On remand, the Court’s decision leaves open questions that the lower courts must now address while also providing meaningful clues about how the Court may approach future disputes over IRS enforcement strategies. Such questions include: (1) does the reportable transaction regime as the IRS currently administers it violate the APA (See: Mann Construction, Inc. v. United States, No. 1:20-cv-11307 (E.D. Mich. May 13, 2021) (holding that IRS Notice requiring disclosure of listed transactions was not subject to APA’s notice-and-comment requirement); (2) would the AIA bar a suit to enjoin enforcement of a reporting obligation brought by a taxpayer, as opposed to an advisor; (3) how onerous must the challenged requirement be; (4) how disconnected from the tax penalty must the challenged requirement be and (5) is the existence of criminal penalties sufficient and/or necessary to exempt a challenge from the AIA?

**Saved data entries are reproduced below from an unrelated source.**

(** Two objects with the same view go through the same events alike. *)
Lemma same_view_observe (events : list event) (a b : CachedObjective) :
  same_view a b -> joint_complete (objective a) ->
  let ra := observe events (start a) in
  let rb := observe events (start b) in
  fst ra = fst rb
  /\ inner_calls (snd ra) = inner_calls (snd rb)
  /\ same_view (self (snd ra)) (self (snd rb)).
Proof.
  revert a b. induction events as [|[x so mode|] events IH]; intros a b Hv Hc.
  - cbn. split; [reflexivity|split; [reflexivity|exact Hv]].
  - cbn zeta. cbn [observe].
    destruct (same_view_step a b x so mode Hv Hc) as (Hr & Ht & Hv').
    assert (Ho : objective (self (snd (call_unprocessed x so mode (start a))))
                 = objective a) by apply call_unprocessed_objective.
    destruct (call_unprocessed x so mode (start a)) as [r1 [a1 t1]].
    destruct (call_unprocessed x so mode (start b)) as [r2 [b1 t2]].
    cbn [fst snd self inner_calls] in *. subst r2 t2.
    rewrite (observe_trace events a1 t1), (observe_trace events b1 t1).
    rewrite <- Ho in Hc.
    destruct (IH a1 b1 Hv' Hc) as (Hrs & Hts & Hvs).
    cbn [fst snd self inner_calls]. rewrite Hrs, Hts.
    split; [reflexivity|split; [reflexivity|exact Hvs]].
  - cbn zeta. cbn [observe].
    change (snd (initialize (start a))) with (start (blank (objective a))).
    change (snd (initialize (start b))) with (start (blank (objective b))).
    destruct Hv as (Ho & _). rewrite <- Ho. split; [reflexivity|].
    split; [reflexivity|]. apply same_view_refl.
Qed.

Practice Point: APA challenges in tax cases have steadily increased since the Supreme Court’s rejection of tax exceptionalism 10 years ago in Mayo Foundation for Medical Education & Research v. United States, 562 U.S. 44 (2011). As tax law continues to get more complicated and the IRS issues additional guidance, we can expect this trend to continue. Understanding how to use the APA to challenge the overreaching of the IRS is an important tool for taxpayers and tax advisors alike. In the absence of a clear congressional mandate, any new enforcement policy issued by the IRS may be fair game for an APA challenge. The Supreme Court has opened the door to judicial review of unsanctioned IRS programs that place unfair burdens on taxpayers. And, this issue extends beyond the reportable transaction regime, including to the information reporting proposals recently announced by the Biden Administration.